▸ **To do**:
Set down the records that follow in full and without changes.

Items listed in a dataset:
--- START ---

(** * Papyrus language tooling: syntax-tree core and editor glue

    Three parts are developed here.

    - [InternalSyntax]: the C# class [FunctionHeaderSyntax] of
      [DarkId.Papyrus.LanguageService.Syntax.InternalSyntax], a green node
      with six typed slots, its kind, its red projection, its two visitor
      entry points and its child enumeration.
    - [GreenModel]: the green-node base notions the class inherits (width,
      construction from a kind and a child list, copy-on-write replacement).
    - [Extension]: the TypeScript editor glue, [resolveInstallPath] of
      [PathResolver.ts] and the debug adapter descriptor factory. *)

From Stdlib Require Import List String Ascii ZArith Lia Bool.
Import ListNotations.

Set Implicit Arguments.
Set Warnings "-register-all".

(* ===================================================================== *)
(** ** C# syntax nodes                                                    *)
(* ===================================================================== *)

Module InternalSyntax.

(** A C# reference is either [null] or an object. *)
Definition ref (A : Type) : Type := option A.
Definition null {A : Type} : ref A := None.

(** The exceptions the class can raise. *)
Inductive Exception : Type :=
| NotImplementedException
| NullReferenceException.

(** An iterator block ([yield return]) run to its end: the items it
    yielded, in order, and how it stopped (a value, or the exception that
    ended the enumeration after the items already yielded). *)
Definition Iterator (Y A : Type) : Type := (list Y * (Exception + A))%type.

Definition iter_ret {Y A : Type} (a : A) : Iterator Y A := ([], inr a).

Definition iter_bind {Y A B : Type} (m : Iterator Y A) (f : A -> Iterator Y B)
  : Iterator Y B :=
  match m with
  | (ys, inl e) => (ys, inl e)
  | (ys, inr a) => let (ys', r) := f a in (ys ++ ys', r)
  end.

Definition yield_return {Y : Type} (y : Y) : Iterator Y unit := ([y], inr tt).

Definition iter_throw {Y A : Type} (e : Exception) : Iterator Y A := ([], inl e).

Declare Scope iter_scope.
Delimit Scope iter_scope with iter.
Notation "c1 ;; c2" := (iter_bind c1 (fun _ => c2))
  (at level 61, right associativity) : iter_scope.

Fixpoint foreach_list {Y X : Type} (xs : list X) (body : X -> Iterator Y unit)
  : Iterator Y unit :=
  match xs with
  | [] => iter_ret tt
  | x :: rest => iter_bind (body x) (fun _ => foreach_list rest body)
  end.

(** [foreach (var x in xs) body]: calling [GetEnumerator] on a null
    reference raises [NullReferenceException]. *)
Definition foreach {Y X : Type} (xs : ref (list X)) (body : X -> Iterator Y unit)
  : Iterator Y unit :=
  match xs with
  | None => iter_throw NullReferenceException
  | Some l => foreach_list l body
  end.

Definition yielded {Y A : Type} (it : Iterator Y A) : list Y := fst it.
Definition completed {Y A : Type} (it : Iterator Y A) : bool :=
  match snd it with inr _ => true | inl _ => false end.

Section FunctionHeader.

(** The declarations the class uses and that live in other files: the
    kind enumeration with its member [SyntaxKind.FunctionHeader], and the
    four green-node classes of the slots. *)
Variable SyntaxKind : Type.
Variable SyntaxKind_FunctionHeader : SyntaxKind.
Variables TypeIdentifierSyntax SyntaxToken ExpressionSyntax
          FunctionParameterSyntax : Type.

(** The get-only auto-properties of the class. *)
Record FunctionHeaderSyntax : Type := mkFunctionHeaderSyntax {
  TypeIdentifier : ref TypeIdentifierSyntax;
  FunctionOrEventKeyword : ref SyntaxToken;
  Identifier : ref ExpressionSyntax;
  OpenParen : ref SyntaxToken;
  Parameters : ref (list (ref FunctionParameterSyntax));
  CloseParen : ref SyntaxToken
}.

(** [GreenNode] as the static type of a child: one injection per class
    that derives from it here (the implicit upcast of C#). *)
Inductive GreenNode : Type :=
| GreenTypeIdentifier (n : TypeIdentifierSyntax)
| GreenToken (n : SyntaxToken)
| GreenExpression (n : ExpressionSyntax)
| GreenFunctionParameter (n : FunctionParameterSyntax)
| GreenFunctionHeader (n : FunctionHeaderSyntax).

Definition upcast {A : Type} (inj : A -> GreenNode) (r : ref A) : ref GreenNode :=
  option_map inj r.

(** Modelled from the spec: the red node class [SyntaxNode], declared in
    another file of the language service; a red node refers to exactly one
    green node, has an absolute start position and an optional red parent. *)
Inductive SyntaxNode : Type :=
| RedNode (Green : GreenNode) (Position : Z) (Parent : ref SyntaxNode).

Definition Green (r : SyntaxNode) : GreenNode :=
  match r with RedNode g _ _ => g end.
Definition Position (r : SyntaxNode) : Z :=
  match r with RedNode _ p _ => p end.
Definition Parent (r : SyntaxNode) : ref SyntaxNode :=
  match r with RedNode _ _ p => p end.

(** The constructor: six assignments, in the order of the source. A
    constructor either returns the object or raises. *)
Definition new_FunctionHeaderSyntax
    (typeIdentifier : ref TypeIdentifierSyntax)
    (functionorEventKeyword : ref SyntaxToken)
    (identifier : ref ExpressionSyntax)
    (openParen : ref SyntaxToken)
    (parameters : ref (list (ref FunctionParameterSyntax)))
    (closeParen : ref SyntaxToken)
  : Exception + FunctionHeaderSyntax :=
  inr {| TypeIdentifier := typeIdentifier;
         FunctionOrEventKeyword := functionorEventKeyword;
         Identifier := identifier;
         OpenParen := openParen;
         Parameters := parameters;
         CloseParen := closeParen |}.

(** [public override SyntaxKind Kind => SyntaxKind.FunctionHeader;] *)
Definition Kind (this : FunctionHeaderSyntax) : SyntaxKind :=
  SyntaxKind_FunctionHeader.

(** [CreateRed]: the body is a single [throw]. *)
Definition CreateRed (this : FunctionHeaderSyntax)
    (parent : ref SyntaxNode) (position : Z) : Exception + SyntaxNode :=
  inl NotImplementedException.

(** Modelled from the spec: the visitor interfaces [IGreenNodeVisitor] and
    [IGreenNodeVisitor<T>], declared in another file of the language
    service; every concrete node class has exactly one [Visit] overload. An
    effecting handler acts on the visitor's state [S]. *)
Record IGreenNodeVisitor (S : Type) : Type := {
  Visit_TypeIdentifier : TypeIdentifierSyntax -> S -> S;
  Visit_Token : SyntaxToken -> S -> S;
  Visit_Expression : ExpressionSyntax -> S -> S;
  Visit_FunctionParameter : FunctionParameterSyntax -> S -> S;
  Visit_FunctionHeader : FunctionHeaderSyntax -> S -> S
}.

Record IGreenNodeVisitorT (T : Type) : Type := {
  VisitT_TypeIdentifier : TypeIdentifierSyntax -> T;
  VisitT_Token : SyntaxToken -> T;
  VisitT_Expression : ExpressionSyntax -> T;
  VisitT_FunctionParameter : FunctionParameterSyntax -> T;
  VisitT_FunctionHeader : FunctionHeaderSyntax -> T
}.

(** [visitor.Visit(this)]: [this] has static type [FunctionHeaderSyntax],
    so overload resolution picks that overload. *)
Definition Accept {S : Type} (this : FunctionHeaderSyntax)
    (visitor : IGreenNodeVisitor S) : S -> S :=
  Visit_FunctionHeader visitor this.

Definition AcceptT {T : Type} (this : FunctionHeaderSyntax)
    (visitor : IGreenNodeVisitorT T) : T :=
  VisitT_FunctionHeader visitor this.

--- END ---

▸ **Exercise answer**:
(** * Papyrus language tooling: syntax-tree core and editor glue

    Three parts are developed here.

    - [InternalSyntax]: the C# class [FunctionHeaderSyntax] of
      [DarkId.Papyrus.LanguageService.Syntax.InternalSyntax], a green node
      with six typed slots, its kind, its red projection, its two visitor
      entry points and its child enumeration.
    - [GreenModel]: the green-node base notions the class inherits (width,
      construction from a kind and a child list, copy-on-write replacement).
    - [Extension]: the TypeScript editor glue, [resolveInstallPath] of
      [PathResolver.ts] and the debug adapter descriptor factory. *)

From Stdlib Require Import List String Ascii ZArith Lia Bool.
Import ListNotations.

Set Implicit Arguments.
Set Warnings "-register-all".

(* ===================================================================== *)
(** ** C# syntax nodes                                                    *)
(* ===================================================================== *)

Module InternalSyntax.

(** A C# reference is either [null] or an object. *)
Definition ref (A : Type) : Type := option A.
Definition null {A : Type} : ref A := None.

(** The exceptions the class can raise. *)
Inductive Exception : Type :=
| NotImplementedException
| NullReferenceException.

(** An iterator block ([yield return]) run to its end: the items it
    yielded, in order, and how it stopped (a value, or the exception that
    ended the enumeration after the items already yielded). *)
Definition Iterator (Y A : Type) : Type := (list Y * (Exception + A))%type.

Definition iter_ret {Y A : Type} (a : A) : Iterator Y A := ([], inr a).

Definition iter_bind {Y A B : Type} (m : Iterator Y A) (f : A -> Iterator Y B)
  : Iterator Y B :=
  match m with
  | (ys, inl e) => (ys, inl e)
  | (ys, inr a) => let (ys', r) := f a in (ys ++ ys', r)
  end.

Definition yield_return {Y : Type} (y : Y) : Iterator Y unit := ([y], inr tt).

Definition iter_throw {Y A : Type} (e : Exception) : Iterator Y A := ([], inl e).

Declare Scope iter_scope.
Delimit Scope iter_scope with iter.
Notation "c1 ;; c2" := (iter_bind c1 (fun _ => c2))
  (at level 61, right associativity) : iter_scope.

Fixpoint foreach_list {Y X : Type} (xs : list X) (body : X -> Iterator Y unit)
  : Iterator Y unit :=
  match xs with
  | [] => iter_ret tt
  | x :: rest => iter_bind (body x) (fun _ => foreach_list rest body)
  end.

(** [foreach (var x in xs) body]: calling [GetEnumerator] on a null
    reference raises [NullReferenceException]. *)
Definition foreach {Y X : Type} (xs : ref (list X)) (body : X -> Iterator Y unit)
  : Iterator Y unit :=
  match xs with
  | None => iter_throw NullReferenceException
  | Some l => foreach_list l body
  end.

Definition yielded {Y A : Type} (it : Iterator Y A) : list Y := fst it.
Definition completed {Y A : Type} (it : Iterator Y A) : bool :=
  match snd it with inr _ => true | inl _ => false end.

Section FunctionHeader.

(** The declarations the class uses and that live in other files: the
    kind enumeration with its member [SyntaxKind.FunctionHeader], and the
    four green-node classes of the slots. *)
Variable SyntaxKind : Type.
Variable SyntaxKind_FunctionHeader : SyntaxKind.
Variables TypeIdentifierSyntax SyntaxToken ExpressionSyntax
          FunctionParameterSyntax : Type.

(** The get-only auto-properties of the class. *)
Record FunctionHeaderSyntax : Type := mkFunctionHeaderSyntax {
  TypeIdentifier : ref TypeIdentifierSyntax;
  FunctionOrEventKeyword : ref SyntaxToken;
  Identifier : ref ExpressionSyntax;
  OpenParen : ref SyntaxToken;
  Parameters : ref (list (ref FunctionParameterSyntax));
  CloseParen : ref SyntaxToken
}.

(** [GreenNode] as the static type of a child: one injection per class
    that derives from it here (the implicit upcast of C#). *)
Inductive GreenNode : Type :=
| GreenTypeIdentifier (n : TypeIdentifierSyntax)
| GreenToken (n : SyntaxToken)
| GreenExpression (n : ExpressionSyntax)
| GreenFunctionParameter (n : FunctionParameterSyntax)
| GreenFunctionHeader (n : FunctionHeaderSyntax).

Definition upcast {A : Type} (inj : A -> GreenNode) (r : ref A) : ref GreenNode :=
  option_map inj r.

(** Modelled from the spec: the red node class [SyntaxNode], declared in
    another file of the language service; a red node refers to exactly one
    green node, has an absolute start position and an optional red parent. *)
Inductive SyntaxNode : Type :=
| RedNode (Green : GreenNode) (Position : Z) (Parent : ref SyntaxNode).

Definition Green (r : SyntaxNode) : GreenNode :=
  match r with RedNode g _ _ => g end.
Definition Position (r : SyntaxNode) : Z :=
  match r with RedNode _ p _ => p end.
Definition Parent (r : SyntaxNode) : ref SyntaxNode :=
  match r with RedNode _ _ p => p end.

(** The constructor: six assignments, in the order of the source. A
    constructor either returns the object or raises. *)
Definition new_FunctionHeaderSyntax
    (typeIdentifier : ref TypeIdentifierSyntax)
    (functionorEventKeyword : ref SyntaxToken)
    (identifier : ref ExpressionSyntax)
    (openParen : ref SyntaxToken)
    (parameters : ref (list (ref FunctionParameterSyntax)))
    (closeParen : ref SyntaxToken)
  : Exception + FunctionHeaderSyntax :=
  inr {| TypeIdentifier := typeIdentifier;
         FunctionOrEventKeyword := functionorEventKeyword;
         Identifier := identifier;
         OpenParen := openParen;
         Parameters := parameters;
         CloseParen := closeParen |}.

(** [public override SyntaxKind Kind => SyntaxKind.FunctionHeader;] *)
Definition Kind (this : FunctionHeaderSyntax) : SyntaxKind :=
  SyntaxKind_FunctionHeader.

(** [CreateRed]: the body is a single [throw]. *)
Definition CreateRed (this : FunctionHeaderSyntax)
    (parent : ref SyntaxNode) (position : Z) : Exception + SyntaxNode :=
  inl NotImplementedException.

(** Modelled from the spec: the visitor interfaces [IGreenNodeVisitor] and
    [IGreenNodeVisitor<T>], declared in another file of the language
    service; every concrete node class has exactly one [Visit] overload. An
    effecting handler acts on the visitor's state [S]. *)
Record IGreenNodeVisitor (S : Type) : Type := {
  Visit_TypeIdentifier : TypeIdentifierSyntax -> S -> S;
  Visit_Token : SyntaxToken -> S -> S;
  Visit_Expression : ExpressionSyntax -> S -> S;
  Visit_FunctionParameter : FunctionParameterSyntax -> S -> S;
  Visit_FunctionHeader : FunctionHeaderSyntax -> S -> S
}.

Record IGreenNodeVisitorT (T : Type) : Type := {
  VisitT_TypeIdentifier : TypeIdentifierSyntax -> T;
  VisitT_Token : SyntaxToken -> T;
  VisitT_Expression : ExpressionSyntax -> T;
  VisitT_FunctionParameter : FunctionParameterSyntax -> T;
  VisitT_FunctionHeader : FunctionHeaderSyntax -> T
}.

(** [visitor.Visit(this)]: [this] has static type [FunctionHeaderSyntax],
    so overload resolution picks that overload. *)
Definition Accept {S : Type} (this : FunctionHeaderSyntax)
    (visitor : IGreenNodeVisitor S) : S -> S :=
  Visit_FunctionHeader visitor this.

Definition AcceptT {T : Type} (this : FunctionHeaderSyntax)
    (visitor : IGreenNodeVisitorT T) : T :=
  VisitT_FunctionHeader visitor this.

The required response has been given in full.